Data extracted from a collection:
= = = =
(* ===== verification/Memory.v ===== *)
(** * Byte memory

    The memory that the packed structures of the security code live in: a finite map from
    addresses to bytes.  An access to an address that is not mapped faults ([None]).
    Multi-byte fields are little endian.  On i386 [memcpy] and [memmove] are one routine
    (sdk/lib/crt/mem/i386/memmove_asm.s), so [RtlCopyMemory] and [RtlMoveMemory] are the
    same function here. *)

From Stdlib Require Import ZArith Lia Bool.
From stdpp Require Import base option list numbers gmap.
From S2P Require Import Prelude.
Open Scope Z_scope.

Abbreviation mem := (gmap Z Z).

(** ** Bytes *)

(** The [n] low bytes of [v], and the value of a list of bytes. *)
Fixpoint enc (n : nat) (v : Z) : list Z :=
  match n with
  | O => []
  | S n' => u8 v :: enc n' (v / 2 ^ 8)
  end.

Fixpoint dec (bs : list Z) : Z :=
  match bs with
  | [] => 0
  | b :: bs' => b + 2 ^ 8 * dec bs'
  end.

(** ** Accesses *)

Fixpoint load (m : mem) (p : Z) (n : nat) : option (list Z) :=
  match n with
  | O => Some []
  | S n' => b ← m !! p; bs ← load m (p + 1) n'; Some (b :: bs)
  end.

Fixpoint store (m : mem) (p : Z) (bs : list Z) : option mem :=
  match bs with
  | [] => Some m
  | b :: bs' => _ ← m !! p; store (<[p := b]> m) (p + 1) bs'
  end.

Definition ld8 (m : mem) (p : Z) : option Z := dec <$> load m p 1.
Definition ld16 (m : mem) (p : Z) : option Z := dec <$> load m p 2.
Definition ld32 (m : mem) (p : Z) : option Z := dec <$> load m p 4.

Definition st8 (m : mem) (p v : Z) : option mem := store m p (enc 1 v).
Definition st16 (m : mem) (p v : Z) : option mem := store m p (enc 2 v).
Definition st32 (m : mem) (p v : Z) : option mem := store m p (enc 4 v).

Definition RtlMoveMemory (m : mem) (Destination Source Length : Z) : option mem :=
  bs ← load m Source (Z.to_nat Length); store m Destination bs.
Definition RtlCopyMemory := RtlMoveMemory.

Definition RtlZeroMemory (m : mem) (Destination Length : Z) : option mem :=
  store m Destination (replicate (Z.to_nat Length) 0).

Definition RtlEqualMemory (m : mem) (Destination Source Length : Z) : option bool :=
  a ← load m Destination (Z.to_nat Length);
  b ← load m Source (Z.to_nat Length);
  Some (bool_decide (a = b)).

(** ** Allocation *)

(** The allocator of the client: an address whose [n] bytes were not mapped. *)
Class ByteAllocator := {
  balloc : mem -> Z -> option Z;
  garbage : Z;
  balloc_fresh m n p q : balloc m n = Some p -> p <= q < p + n -> m !! q = None
}.

(** The memory with [n] new bytes at [p]. *)
Fixpoint map_bytes (n : nat) (p v : Z) (m : mem) : mem :=
  match n with
  | O => m
  | S n' => <[p := v]> (map_bytes n' (p + 1) v m)
  end.

(** The memory with the bytes [bs] at [p]. *)
Fixpoint lay (p : Z) (bs : list Z) (m : mem) : mem :=
  match bs with
  | [] => m
  | b :: bs' => <[p := b]> (lay (p + 1) bs' m)
  end.

(** Deallocation; the size is that of the allocation. *)
Fixpoint unmap_bytes (n : nat) (p : Z) (m : mem) : mem :=
  match n with
  | O => m
  | S n' => delete p (unmap_bytes n' (p + 1) m)
  end.

(** ** Contents *)

(** The bytes at [p] are [bs]. *)
Definition has (m : mem) (p : Z) (bs : list Z) : Prop := load m p (length bs) = Some bs.

(** [m'] differs from [m] at most in the [n] bytes at [p]. *)
Definition same_except (m m' : mem) (p n : Z) : Prop :=
  forall q, q < p \/ p + n <= q -> m' !! q = m !! q.

Definition is_byte (b : Z) : Prop := 0 <= b < 2 ^ 8.

Lemma length_enc n v : length (enc n v) = n.
Proof. revert v. induction n; simpl; auto. Qed.

Lemma enc_bytes n v : Forall is_byte (enc n v).
Proof. revert v. induction n; simpl; constructor; [apply u8_range|auto]. Qed.

Lemma dec_enc n v : 0 <= v < 2 ^ (8 * Z.of_nat n) -> dec (enc n v) = v.
Proof.
  revert v. induction n as [|n IH]; intros v Hv; [simpl in *; lia|].
  cbn [enc dec]. replace (8 * Z.of_nat (S n)) with (8 + 8 * Z.of_nat n) in Hv by lia.
  rewrite Z.pow_add_r in Hv by lia. rewrite IH.
  - unfold u8. pose proof (Z.div_mod v (2 ^ 8)). lia.
  - split; [apply Z.div_pos; lia|]. apply Z.div_lt_upper_bound; lia.
Qed.

Lemma dec_range bs : Forall is_byte bs -> 0 <= dec bs < 2 ^ (8 * Z.of_nat (length bs)).
Proof.
  induction 1 as [|b bs Hb _ IH]; [simpl; lia|]. cbn [dec length].
  replace (8 * Z.of_nat (S (length bs))) with (8 + 8 * Z.of_nat (length bs)) by lia.
  rewrite Z.pow_add_r by lia. unfold is_byte in Hb. nia.
Qed.

Lemma enc_dec bs : Forall is_byte bs -> enc (length bs) (dec bs) = bs.
Proof.
  induction 1 as [|b bs Hb Hbs IH]; [done|]. cbn [dec length enc]. unfold is_byte in Hb.
  f_equal.
  - unfold u8. rewrite Z.mul_comm, Z.mod_add by lia. by apply Z.mod_small.
  - rewrite Z.mul_comm, Z.div_add, (Z.div_small b) by lia. by rewrite Z.add_0_l.
Qed.

Lemma load_length m p n bs : load m p n = Some bs -> length bs = n.
Proof.
  revert p bs. induction n as [|n IH]; intros p bs; simpl; [by intros [= <-]|].
  destruct (m !! p); simpl; [|done]. destruct (load m (p + 1) n) eqn:E; simpl; [|done].
  intros [= <-]. simpl. f_equal. by eapply IH.
Qed.

Lemma has_cons m p b bs : has m p (b :: bs) <-> m !! p = Some b /\ has m (p + 1) bs.
Proof.
  unfold has. simpl. destruct (m !! p) as [c|]; simpl; [|naive_solver].
  destruct (load m (p + 1) (length bs)) eqn:E; simpl; naive_solver.
Qed.

Lemma has_nil m p : has m p [].
Proof. done. Qed.

Lemma has_app m p a b : has m p (a ++ b) <-> has m p a /\ has m (p + Z.of_nat (length a)) b.
Proof.
  revert p. induction a as [|x a IH]; intros p; simpl.
  - rewrite Z.add_0_r. pose proof (has_nil m p). tauto.
  - rewrite !has_cons, IH. replace (p + Z.of_nat (S (length a))) with (p + 1 + Z.of_nat (length a)) by lia.
    tauto.
Qed.

Lemma load_has m p n bs : load m p n = Some bs <-> has m p bs /\ length bs = n.
Proof.
  unfold has. split.
  - intros H. pose proof (load_length _ _ _ _ H). by subst.
  - intros [H <-]. done.
Qed.

Lemma has_lookup m p bs :
  has m p bs <-> forall i b, bs !! i = Some b -> m !! (p + Z.of_nat i) = Some b.
Proof.
  revert p. induction bs as [|x bs IH]; intros p.
  - split; [|done]. intros _ i b. by rewrite lookup_nil.
  - rewrite has_cons, IH. split.
    + intros [H1 H2] [|i] b Hi; simpl in Hi.
      * rewrite Z.add_0_r. congruence.
      * replace (p + Z.of_nat (S i)) with (p + 1 + Z.of_nat i) by lia. by apply H2.
    + intros H. split.
      * specialize (H 0%nat x eq_refl). by rewrite Z.add_0_r in H.
      * intros i b Hi. replace (p + 1 + Z.of_nat i) with (p + Z.of_nat (S i)) by lia. by apply H.
Qed.

Lemma has_frame m m' p n q bs :
  has m q bs -> same_except m m' p n -> q + Z.of_nat (length bs) <= p \/ p + n <= q -> has m' q bs.
Proof.
  rewrite !has_lookup. intros H Hs Hd i b Hi. pose proof (lookup_lt_Some _ _ _ Hi).
  rewrite Hs by lia. by apply H.
Qed.

(** Writing [b'] over the bytes [b] of a region. *)
Lemma store_at m p b b' :
  has m p b -> length b' = length b ->
  exists m', store m p b' = Some m' /\ has m' p b' /\
    same_except m m' p (Z.of_nat (length b)) /\ (forall q, is_Some (m' !! q) <-> is_Some (m !! q)).
Proof.
  revert m p b. induction b' as [|x b' IH]; intros m p [|y b] Hb Hl; try done.
  { exists m. split_and!; [done|done|by intros q|done]. }
  simpl in Hl. apply has_cons in Hb as [H1 H2]. simpl. rewrite H1. simpl.
  destruct (IH (<[p := x]> m) (p + 1) b) as (m' & E & K1 & K2 & K3); [|lia|].
  { eapply has_frame; [exact H2| |].
    - intros q Hq. apply lookup_insert_ne. instantiate (2 := p) in Hq. instantiate (1 := 1) in Hq. lia.
    - lia. }
  exists m'. split_and!; [done| | |].
  - apply has_cons. split; [|done]. rewrite K2 by lia. apply lookup_insert_eq.
  - intros q Hq. rewrite K2 by lia. apply lookup_insert_ne. lia.
  - intros q. rewrite K3. destruct (decide (q = p)) as [->|?].
    + rewrite lookup_insert_eq, H1. split; by eexists.
    + by rewrite lookup_insert_ne.
Qed.

Lemma same_except_weaken m m' p n p' n' :
  same_except m m' p n -> p' <= p -> p + n <= p' + n' -> same_except m m' p' n'.
Proof. intros H H1 H2 q Hq. apply H. lia. Qed.

Lemma same_except_trans m1 m2 m3 p n :
  same_except m1 m2 p n -> same_except m2 m3 p n -> same_except m1 m3 p n.
Proof. intros H1 H2 q Hq. by rewrite H2, H1. Qed.

Lemma has_is_Some m p bs q :
  has m p bs -> p <= q < p + Z.of_nat (length bs) -> is_Some (m !! q).
Proof.
  rewrite has_lookup. intros H Hq. destruct (lookup_lt_is_Some_2 bs (Z.to_nat (q - p))) as [b Hb].
  - lia.
  - specialize (H _ _ Hb). replace (p + Z.of_nat (Z.to_nat (q - p))) with q in H by lia. by eexists.
Qed.

(** The middle of a region. *)
Lemma has_middle m p a b c :
  has m p (a ++ b ++ c) -> has m (p + Z.of_nat (length a)) b.
Proof. intros [_ [H _]%has_app]%has_app. done. Qed.

Lemma store_middle m p a b b' c :
  has m p (a ++ b ++ c) -> length b' = length b ->
  exists m', store m (p + Z.of_nat (length a)) b' = Some m' /\ has m' p (a ++ b' ++ c) /\
    same_except m m' (p + Z.of_nat (length a)) (Z.of_nat (length b)).
Proof.
  intros H Hl. destruct (store_at m _ b b' (has_middle _ _ _ _ _ H) Hl) as (m' & E & K1 & K2 & _).
  exists m'. split_and!; [done| |done]. apply has_app in H as [H1 H2]. apply has_app in H2 as [_ H2].
  apply has_app. split; [eapply has_frame; [done|done|lia]|]. apply has_app. split; [done|].
  rewrite Hl. eapply has_frame; [done|done|lia].
Qed.

(** Reading and writing a field of [n] bytes in the middle of a region. *)
Lemma load_middle m p a b c :
  has m p (a ++ b ++ c) -> load m (p + Z.of_nat (length a)) (length b) = Some b.
Proof. intros H. by apply has_middle in H. Qed.

#[global] Arguments enc : simpl never.
#[global] Arguments dec : simpl never.

(** ** Fields *)

Lemma ld8_lookup m p b : m !! p = Some b -> ld8 m p = Some b.
Proof.
  intros H. transitivity (Some (dec [b])); [|unfold dec; f_equal; lia].
  unfold ld8. cbn [load]. by rewrite H.
Qed.

Lemma ld32_has m p v : 0 <= v < 2 ^ 32 -> has m p (enc 4 v) -> ld32 m p = Some v.
Proof.
  intros Hv H. unfold ld32, has in *. rewrite length_enc in H. rewrite H. simpl fmap.
  f_equal. by apply dec_enc.
Qed.

Lemma ld16_has m p v : 0 <= v < 2 ^ 16 -> has m p (enc 2 v) -> ld16 m p = Some v.
Proof.
  intros Hv H. unfold ld16, has in *. rewrite length_enc in H. rewrite H. simpl fmap.
  f_equal. by apply dec_enc.
Qed.

Lemma ld16_pair m p a b :
  m !! p = Some a -> m !! (p + 1) = Some b -> ld16 m p = Some (a + 2 ^ 8 * b).
Proof.
  intros H1 H2. transitivity (Some (dec [a; b])); [|unfold dec; f_equal; lia].
  unfold ld16. cbn [load]. rewrite H1. cbn [mbind option_bind]. by rewrite H2.
Qed.

Lemma map_bytes_has n p v m : has (map_bytes n p v m) p (replicate n v).
Proof.
  revert p. induction n as [|n IH]; intros p; [done|]. cbn [map_bytes replicate].
  apply has_cons. split; [apply lookup_insert_eq|].
  apply (has_frame (map_bytes n (p + 1) v m) _ p 1); [apply IH| |lia].
  intros q Hq. apply lookup_insert_ne. lia.
Qed.

Lemma map_bytes_same n p v m : same_except m (map_bytes n p v m) p (Z.of_nat n).
Proof.
  revert p. induction n as [|n IH]; intros p q Hq; [done|]. cbn [map_bytes].
  rewrite lookup_insert_ne by lia. apply IH. lia.
Qed.

Lemma lay_same p bs m : same_except m (lay p bs m) p (Z.of_nat (length bs)).
Proof.
  revert p. induction bs as [|b bs IH]; intros p q Hq; [done|]. cbn [lay length] in *.
  rewrite lookup_insert_ne by lia. apply IH. lia.
Qed.

Lemma lay_has p bs m : has (lay p bs m) p bs.
Proof.
  revert p. induction bs as [|b bs IH]; intros p; [apply has_nil|]. cbn [lay]. apply has_cons.
  split; [apply lookup_insert_eq|]. apply (has_frame (lay (p + 1) bs m) _ p 1); [apply IH| |lia].
  intros q Hq. apply lookup_insert_ne. lia.
Qed.

Lemma lay_other p bs m q cs : has m q cs -> q + Z.of_nat (length cs) <= p \/ p + Z.of_nat (length bs) <= q -> has (lay p bs m) q cs.
Proof. intros H D. eapply has_frame; [exact H|apply lay_same|done]. Qed.

(** A new block does not touch what was there. *)
Lemma has_fresh `{ByteAllocator} m n p q bs v :
  balloc m n = Some p -> has m q bs -> has (map_bytes (Z.to_nat n) p v m) q bs.
Proof.
  intros Hp Hq. rewrite has_lookup in *. intros i b Hi. specialize (Hq i b Hi).
  rewrite map_bytes_same; [done|]. destruct (Z.lt_ge_cases (q + Z.of_nat i) p); [by left|].
  destruct (Z.lt_ge_cases (q + Z.of_nat i) (p + n)); [|right; lia].
  rewrite (balloc_fresh m n p) in Hq by (done || lia). done.
Qed.

Lemma fresh_disjoint `{ByteAllocator} m n p q bs :
  balloc m n = Some p -> has m q bs -> 0 < n -> bs <> [] -> q + Z.of_nat (length bs) <= p \/ p + n <= q.
Proof.
  intros Hp Hq Hn Hne. assert (0 < Z.of_nat (length bs)) by (destruct bs; [done|simpl; lia]).
  destruct (Z.le_gt_cases (q + Z.of_nat (length bs)) p); [by left|].
  destruct (Z.le_gt_cases (p + n) q); [by right|]. exfalso.
  destruct (has_is_Some m q bs (Z.max p q) Hq) as [b Hb]; [lia|].
  rewrite (balloc_fresh m n p (Z.max p q) Hp) in Hb by lia. done.
Qed.

(** A store needs all of its bytes and maps no new ones. *)
Lemma store_mapped (m : mem) p bs m' : store m p bs = Some m' ->
  (forall q, p <= q < p + Z.of_nat (length bs) -> is_Some (m !! q)) /\ (forall q, is_Some (m' !! q) <-> is_Some (m !! q)).
Proof.
  revert m p. induction bs as [|b bs IH]; intros m p; cbn [store length].
  { intros [= <-]. split; [lia|done]. }
  destruct (m !! p) as [x|] eqn:E; [|done]. cbn [mbind option_bind]. intros H. apply IH in H as [H1 H2].
  assert (forall q, is_Some (<[p := b]> m !! q) <-> is_Some (m !! q)) as D.
  { intros q. destruct (decide (q = p)) as [->|N]; [rewrite lookup_insert_eq, E; split; by eexists|by rewrite lookup_insert_ne]. }
  split; [|intros q; by rewrite H2, D]. intros q Hq. destruct (decide (q = p)) as [->|N]; [by rewrite E; eexists|].
  apply D, H1. lia.
Qed.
= = = =
▶ _Directions for this task_
Please give an exact copy of the lines above, beginning with the line containing "[exact H2| |]." and running through the line containing "Lemma has_is_Some m", and of no other lines.

▶ _Written answer_
  { eapply has_frame; [exact H2| |].
    - intros q Hq. apply lookup_insert_ne. instantiate (2 := p) in Hq. instantiate (1 := 1) in Hq. lia.
    - lia. }
  exists m'. split_and!; [done| | |].
  - apply has_cons. split; [|done]. rewrite K2 by lia. apply lookup_insert_eq.
  - intros q Hq. rewrite K2 by lia. apply lookup_insert_ne. lia.
  - intros q. rewrite K3. destruct (decide (q = p)) as [->|?].
    + rewrite lookup_insert_eq, H1. split; by eexists.
    + by rewrite lookup_insert_ne.
Qed.

Lemma same_except_weaken m m' p n p' n' :
  same_except m m' p n -> p' <= p -> p + n <= p' + n' -> same_except m m' p' n'.
Proof. intros H H1 H2 q Hq. apply H. lia. Qed.

Lemma same_except_trans m1 m2 m3 p n :
  same_except m1 m2 p n -> same_except m2 m3 p n -> same_except m1 m3 p n.
Proof. intros H1 H2 q Hq. by rewrite H2, H1. Qed.

Lemma has_is_Some m p bs q :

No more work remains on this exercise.